Wednesday, November 13, 2013

Autumn is the Orange season

I am sitting here at my desk on a cold and sunny afternoon. The windows are all aglow with oranges, yellows and reds, hints of brown slowly overtaking the boldest display of colors nature has to show. The experience is so brief but always delivers a joyous burst before the long months of cold when grays are the main color theme. I have been taking photos of the leaves here and there when I go for walks and I have a few to share. I was lucky to go south last week to Williamsburg and Jamestown Va for a visit with my out of town family and friends. We sat by the fire in our rooms and told and listened to stories each of the elders had for us. It's getting harder to go out and make new experiences for some of the gang and just being together and sharing is still an exciting event with so much distance in between our family and these friends. Keith and I love going to colonial Williamsburg and the loop drive at Jamestown the original English colony famous for Captain John Smith and his little friend Pocahontas who married John Rolfe some years later and became the first officially sanctioned bi-racial marriage in the new world. The history in that area is fascinating to me and there are a some really good books that detail the stories for those interested in the colorful details. The designs in Colonial era were heavily influenced by Chinese art and ceramics. I designed a quilt based on one very popular fence detail my father the Architect told me was Chinese years ago. He and his father used it on their home's front porch.  Naturally, I took along a few inside projects, to fill some of my time in the big apartments we were staying in while in Williamsburg. I got one really big quilt top basted together ready to hand quilt and a second smaller one is nearly finished. My next blog post will be about finished quilts.

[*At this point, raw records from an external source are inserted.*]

#[global] Instance ram_readable : OsReadable.
Proof.
  split; cbn.
  - intros r p c Hc. change (ra_files r !! p = Some c) in Hc. rewrite Hc. by eexists _, _.
  - intros r p m Hm Hc. change (ra_files r !! p <> None) in Hc.
    by destruct m, (ra_files r !! p).
  - done.
  - intros r f p pos c n offset Hf Hc Hn Ho. change (ra_files r !! p = Some c) in Hc.
    unfold on_file. rewrite Hf, Hc. exists r.
    destruct (take (Z.to_nat n) (drop (Z.to_nat offset) c)) as [|b bytes] eqn:E; [|by eexists _, _].
    apply (f_equal length) in E. rewrite length_take, length_drop in E. cbn in E. lia.
  - done.
  - done.
Qed.

(** ** A loss of power *)

(** One file holds something it may hold; all others what they held last. *)
Definition power_loss (r : ram) (p : path) (c : list Z) (budget chunk : nat) : ram :=
  Ram (<[p := c]> (ra_files r)) ∅ [] budget chunk.

Lemma power_loss_crashed r p c budget chunk :
  v_after (ram_view r) p (Some c) ->
  crashed (ram_view r) (ram_view (power_loss r p c budget chunk)).
Proof.
  intros Hc q. cbn. unfold lookup_file, ra_possible, power_loss. cbn.
  rewrite lookup_empty. cbn. destruct (decide (p = q)) as [->|Hne].
  - rewrite lookup_insert_eq. split; [done|]. intros x [->|Hx]; [done|]. by apply elem_of_nil in Hx.
  - rewrite lookup_insert_ne by done. split; [by left|].
    intros x [->|Hx]; [done|]. by apply elem_of_nil in Hx.
Qed.

(** ** A system that does not fail *)

(** The budget is filled up before every call. *)
Definition refill (r : ram) : ram :=
  Ram (ra_files r) (ra_after r) (ra_handles r) 1 (ra_chunk r).

Definition steady_os : Os := {|
  os := ram;
  os_file := nat;
  SALTS_FS_MAX_PATH := 1024;
  cmeta_fs_access r := cmeta_fs_access (refill r);
  cmeta_fs_stat r := cmeta_fs_stat (refill r);
  cmeta_fs_open r := cmeta_fs_open (refill r);
  cmeta_fs_close r := cmeta_fs_close (refill r);
  cmeta_fs_write r := cmeta_fs_write (refill r);
  cmeta_fs_pwrite r := cmeta_fs_pwrite (refill r);
  cmeta_fs_pread r := cmeta_fs_pread (refill r);
  cmeta_fs_fsync r := cmeta_fs_fsync (refill r);
  cmeta_fs_ftruncate r := cmeta_fs_ftruncate (refill r);
  cmeta_fs_seek r := cmeta_fs_seek (refill r);
  cmeta_fs_unlink r := cmeta_fs_unlink (refill r);
  cmeta_fs_replace_durable r := cmeta_fs_replace_durable (refill r);
  cmeta_fs_lock r := cmeta_fs_lock (refill r);
  cmeta_fs_unlock r := cmeta_fs_unlock (refill r);
  os_malloc r := os_malloc (refill r);
  cmeta_sha256_stream_create r := cmeta_sha256_stream_create (refill r)
|}.

(** The laws of [ram_os] in the state that has been filled up, whose view is
    the same. *)
Definition steady_laws : @OsLaws _ steady_os _.
Proof.
  refine (@Build_OsLaws _ steady_os _ ram_view _ _ _ _ _ _ _ _ _ _ _ _ _ _ _ _);
    intros r.
  - exact (law_access (refill r)).
  - exact (law_stat (refill r)).
  - exact (law_open (refill r)).
  - exact (law_close (refill r)).
  - exact (law_write (refill r)).
  - exact (law_pwrite (refill r)).
  - exact (law_pread (refill r)).
  - exact (law_fsync (refill r)).
  - exact (law_ftruncate (refill r)).
  - exact (law_seek (refill r)).
  - exact (law_unlink (refill r)).
  - exact (law_replace (refill r)).
  - exact (law_lock (refill r)).
  - exact (law_unlock (refill r)).
  - exact (law_malloc (refill r)).
  - exact (law_sha_create (refill r)).
Defined.

Definition steady_readable : @OsReadable _ steady_os _ steady_laws.
Proof.
  refine (@Build_OsReadable _ steady_os _ steady_laws _ _ _ _ _ _); intros r.
  - exact (readable_stat (refill r)).
  - exact (readable_open (refill r)).
  - exact (readable_close (refill r)).
  - exact (readable_pread (refill r)).
  - exact (readable_malloc (refill r)).
  - exact (readable_sha (refill r)).
Qed.

Definition steady_steady : @OsSteady _ steady_os _ steady_laws steady_readable.
Proof.
  split.
  - intros r p. cbn. by destruct (ra_files r !! p).
  - done.
  - intros r f n p pos c Hf Hc _. change (get_handle r f = Some (p, pos)) in Hf.
    change (ra_files r !! p = Some c) in Hc. cbn. unfold on_file. cbn.
    change (get_handle _ f) with (get_handle r f). by rewrite Hf, Hc.
  - intros r f n p pos Hf. change (get_handle r f = Some (p, pos)) in Hf. cbn.
    change (get_handle (refill r) f) with (get_handle r f). by rewrite Hf.
Qed.
(** After the transaction: the manifest of a checkpoint, and the files that are
    no longer needed. *)
Definition reclaim (s : tr_raft_wal_storage) (checkpoint_compaction : bool)
    (previous_first previous_index previous_term : Z) (e : os)
    : os * status * tr_raft_wal_storage :=
  let checkpoint_segment := wl_current_segment s in
  let '(e, result, s) :=
    if checkpoint_compaction then
      let '(e, result, s) := tr_wal_write_manifest s checkpoint_segment checkpoint_segment e in
      if ok result then (e, result, s <| wl_first_live_segment := checkpoint_segment |>)
      else (e, result, s <| wl_faulted := true |>)
    else (e, SALTS_OK, s) in
  let '(e, result, s) :=
    if ok result && checkpoint_compaction && negb (previous_first =? 0)
    then unlink_segments s (Z.to_nat (checkpoint_segment - previous_first)) previous_first e
    else (e, result, s) in
  if ok result && negb (previous_index =? 0) then
    let '(result, path) :=
      tr_wal_snapshot_path (wl_path_prefix s) previous_index previous_term [] in
    let '(e, result) := if ok result then cmeta_fs_unlink e path else (e, result) in
    (e, result, if failed result then s <| wl_faulted := true |> else s)
  else (e, result, s).

(** The file of the snapshot, its transaction and the reclamation, once the
    snapshot has been found to fit the log. *)
Definition persist_admitted (s : tr_raft_wal_storage) (leader_term snapshot_index
    snapshot_term committed_index retained_last_index : Z) (configuration : list Z)
    (source : tr_raft_snapshot_source os) (e : os) : os * status * tr_raft_wal_storage :=
  let checkpoint_compaction := retained_last_index =? snapshot_index in
  let previous_index := wl_snapshot_index s in
  let previous_term := wl_snapshot_term s in
  let previous_first := wl_first_live_segment s in
  let '(e, result, s, checksum) :=
    tr_wal_write_snapshot_source_file s snapshot_index snapshot_term source e in
  if failed result then (e, result, s)
  else
    let '(e, result, s, created) :=
      if checkpoint_compaction && negb (wl_current_offset s =? TR_WAL_SEGMENT_HEADER_SIZE)
      then checkpoint_rotate s e else (e, SALTS_OK, s, false) in
    if failed result then (e, result, s)
    else
      let payload :=
        snapshot_payload leader_term snapshot_index snapshot_term (src_size source) checksum
          committed_index (if wl_term s <? leader_term then 0 else wl_voted_for s)
          configuration (src_digest source) in
      let '(e, result, s) :=
        commit_snapshot s leader_term committed_index retained_last_index payload e in
      let '(e, result, s) :=
        if ok result then
          reclaim (s <| wl_snapshot_index := snapshot_index |>
                     <| wl_snapshot_term := snapshot_term |>)
            checkpoint_compaction previous_first previous_index previous_term e
        else (e, result, s) in
      (e, result,
       if failed result && created && negb (wl_first_live_segment s =? wl_current_segment s)
       then s <| wl_faulted := true |> else s).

Brookland's streets full of color before we went south to Virginia

This year numerous deer were seen on the Jamestown Island Loop drive.


James River is tidal and surrounds Jamestown Island





Marsh grasses grow all over Jamestown island 

Sister Jenny, Mildred, Phyllis, Elizabeth and Frank at Jamestown glass blower

Keith with his long lens taking photos on Jamestown Island

Colonial Williamsburg was nearing peak color in their maple trees 

Yellow berries on a holly tree in colonial Williamsburg. Rare 
Colonial garden center

Lesson in how to make a garden row to plant seeds for winter crops. 


Scarlet oaks one of my favorites 


red house paint colonial style





The new Carlton Coffee House next to the Colonial Capitol was added a couple years ago 

All the formal gardens are open for free in Williamsburg 

Coffee house and costumed folks

bicyclists and girls on a bench lined the Duke's street 


tented encampment on a side yard was doing laundry

One of my favorite gardens has a stream running through with little foot bridges

a new tree to me this pink leaf wonder was only at Ford's Colony where we took long walks on wooded trails. 




more pink orange leaves over head

miles of trails at Ford's Colony made it a perfect vacation place to walk.


The pink tree at the edge of the woods posed for a close up.